── INFORMATION

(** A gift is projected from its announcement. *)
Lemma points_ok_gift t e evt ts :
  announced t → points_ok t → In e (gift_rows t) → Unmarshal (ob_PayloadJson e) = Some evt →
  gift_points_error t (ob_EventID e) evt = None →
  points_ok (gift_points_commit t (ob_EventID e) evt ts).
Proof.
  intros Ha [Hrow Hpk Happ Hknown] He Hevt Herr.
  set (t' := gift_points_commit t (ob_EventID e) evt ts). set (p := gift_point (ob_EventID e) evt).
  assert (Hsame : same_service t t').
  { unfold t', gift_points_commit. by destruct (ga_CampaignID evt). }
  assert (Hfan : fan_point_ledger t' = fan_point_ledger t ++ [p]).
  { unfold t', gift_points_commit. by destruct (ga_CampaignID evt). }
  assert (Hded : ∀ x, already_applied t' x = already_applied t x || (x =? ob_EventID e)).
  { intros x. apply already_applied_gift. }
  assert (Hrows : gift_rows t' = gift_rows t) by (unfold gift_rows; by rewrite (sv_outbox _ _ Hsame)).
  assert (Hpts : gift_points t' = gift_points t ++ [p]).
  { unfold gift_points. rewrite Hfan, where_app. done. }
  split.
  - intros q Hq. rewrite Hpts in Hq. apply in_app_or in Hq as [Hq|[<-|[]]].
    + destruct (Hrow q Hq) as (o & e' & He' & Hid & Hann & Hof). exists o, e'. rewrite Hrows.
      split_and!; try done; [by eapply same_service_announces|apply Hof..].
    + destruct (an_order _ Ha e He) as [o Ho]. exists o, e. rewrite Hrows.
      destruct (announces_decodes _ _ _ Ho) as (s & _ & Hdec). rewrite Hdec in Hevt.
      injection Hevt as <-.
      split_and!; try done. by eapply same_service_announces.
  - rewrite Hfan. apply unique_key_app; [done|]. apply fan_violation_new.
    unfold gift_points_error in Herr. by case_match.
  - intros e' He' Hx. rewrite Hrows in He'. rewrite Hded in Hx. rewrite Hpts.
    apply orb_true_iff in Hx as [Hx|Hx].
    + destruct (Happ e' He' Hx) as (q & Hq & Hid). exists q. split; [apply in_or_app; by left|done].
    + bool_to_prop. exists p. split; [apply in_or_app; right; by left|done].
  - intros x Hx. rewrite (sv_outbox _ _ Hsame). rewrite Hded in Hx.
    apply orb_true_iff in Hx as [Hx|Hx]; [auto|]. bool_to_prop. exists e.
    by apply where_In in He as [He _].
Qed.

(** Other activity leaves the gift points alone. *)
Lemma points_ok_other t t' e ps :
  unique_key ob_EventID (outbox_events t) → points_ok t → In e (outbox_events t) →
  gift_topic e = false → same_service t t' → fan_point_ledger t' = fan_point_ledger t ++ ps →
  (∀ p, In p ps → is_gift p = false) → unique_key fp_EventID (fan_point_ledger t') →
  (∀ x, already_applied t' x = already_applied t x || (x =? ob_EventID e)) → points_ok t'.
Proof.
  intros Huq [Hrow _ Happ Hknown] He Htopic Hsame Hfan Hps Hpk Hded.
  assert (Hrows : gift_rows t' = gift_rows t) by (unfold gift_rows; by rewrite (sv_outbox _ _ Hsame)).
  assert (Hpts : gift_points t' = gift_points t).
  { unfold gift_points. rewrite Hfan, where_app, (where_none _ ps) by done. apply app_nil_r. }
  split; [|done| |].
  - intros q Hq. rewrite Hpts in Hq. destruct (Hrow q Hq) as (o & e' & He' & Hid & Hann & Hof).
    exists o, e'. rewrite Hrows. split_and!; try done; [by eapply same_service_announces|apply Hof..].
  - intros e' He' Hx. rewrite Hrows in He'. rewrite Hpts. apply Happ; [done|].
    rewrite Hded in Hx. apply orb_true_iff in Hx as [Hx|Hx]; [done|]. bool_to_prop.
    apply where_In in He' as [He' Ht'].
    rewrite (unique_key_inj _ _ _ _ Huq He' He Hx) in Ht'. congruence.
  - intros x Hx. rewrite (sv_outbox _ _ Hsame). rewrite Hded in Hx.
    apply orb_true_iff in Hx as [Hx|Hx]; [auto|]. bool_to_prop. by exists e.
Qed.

────

Transcribe each record exactly. Leave nothing out.

(** A gift is projected from its announcement. *)
Lemma points_ok_gift t e evt ts :
  announced t → points_ok t → In e (gift_rows t) → Unmarshal (ob_PayloadJson e) = Some evt →
  gift_points_error t (ob_EventID e) evt = None →
  points_ok (gift_points_commit t (ob_EventID e) evt ts).
Proof.
  intros Ha [Hrow Hpk Happ Hknown] He Hevt Herr.
  set (t' := gift_points_commit t (ob_EventID e) evt ts). set (p := gift_point (ob_EventID e) evt).
  assert (Hsame : same_service t t').
  { unfold t', gift_points_commit. by destruct (ga_CampaignID evt). }
  assert (Hfan : fan_point_ledger t' = fan_point_ledger t ++ [p]).
  { unfold t', gift_points_commit. by destruct (ga_CampaignID evt). }
  assert (Hded : ∀ x, already_applied t' x = already_applied t x || (x =? ob_EventID e)).
  { intros x. apply already_applied_gift. }
  assert (Hrows : gift_rows t' = gift_rows t) by (unfold gift_rows; by rewrite (sv_outbox _ _ Hsame)).
  assert (Hpts : gift_points t' = gift_points t ++ [p]).
  { unfold gift_points. rewrite Hfan, where_app. done. }
  split.
  - intros q Hq. rewrite Hpts in Hq. apply in_app_or in Hq as [Hq|[<-|[]]].
    + destruct (Hrow q Hq) as (o & e' & He' & Hid & Hann & Hof). exists o, e'. rewrite Hrows.
      split_and!; try done; [by eapply same_service_announces|apply Hof..].
    + destruct (an_order _ Ha e He) as [o Ho]. exists o, e. rewrite Hrows.
      destruct (announces_decodes _ _ _ Ho) as (s & _ & Hdec). rewrite Hdec in Hevt.
      injection Hevt as <-.
      split_and!; try done. by eapply same_service_announces.
  - rewrite Hfan. apply unique_key_app; [done|]. apply fan_violation_new.
    unfold gift_points_error in Herr. by case_match.
  - intros e' He' Hx. rewrite Hrows in He'. rewrite Hded in Hx. rewrite Hpts.
    apply orb_true_iff in Hx as [Hx|Hx].
    + destruct (Happ e' He' Hx) as (q & Hq & Hid). exists q. split; [apply in_or_app; by left|done].
    + bool_to_prop. exists p. split; [apply in_or_app; right; by left|done].
  - intros x Hx. rewrite (sv_outbox _ _ Hsame). rewrite Hded in Hx.
    apply orb_true_iff in Hx as [Hx|Hx]; [auto|]. bool_to_prop. exists e.
    by apply where_In in He as [He _].
Qed.

(** Other activity leaves the gift points alone. *)
Lemma points_ok_other t t' e ps :
  unique_key ob_EventID (outbox_events t) → points_ok t → In e (outbox_events t) →
  gift_topic e = false → same_service t t' → fan_point_ledger t' = fan_point_ledger t ++ ps →
  (∀ p, In p ps → is_gift p = false) → unique_key fp_EventID (fan_point_ledger t') →
  (∀ x, already_applied t' x = already_applied t x || (x =? ob_EventID e)) → points_ok t'.
Proof.
  intros Huq [Hrow _ Happ Hknown] He Htopic Hsame Hfan Hps Hpk Hded.
  assert (Hrows : gift_rows t' = gift_rows t) by (unfold gift_rows; by rewrite (sv_outbox _ _ Hsame)).
  assert (Hpts : gift_points t' = gift_points t).
  { unfold gift_points. rewrite Hfan, where_app, (where_none _ ps) by done. apply app_nil_r. }
  split; [|done| |].
  - intros q Hq. rewrite Hpts in Hq. destruct (Hrow q Hq) as (o & e' & He' & Hid & Hann & Hof).
    exists o, e'. rewrite Hrows. split_and!; try done; [by eapply same_service_announces|apply Hof..].
  - intros e' He' Hx. rewrite Hrows in He'. rewrite Hpts. apply Happ; [done|].
    rewrite Hded in Hx. apply orb_true_iff in Hx as [Hx|Hx]; [done|]. bool_to_prop.
    apply where_In in He' as [He' Ht'].
    rewrite (unique_key_inj _ _ _ _ Huq He' He Hx) in Ht'. congruence.
  - intros x Hx. rewrite (sv_outbox _ _ Hsame). rewrite Hded in Hx.
    apply orb_true_iff in Hx as [Hx|Hx]; [auto|]. bool_to_prop. by exists e.
Qed.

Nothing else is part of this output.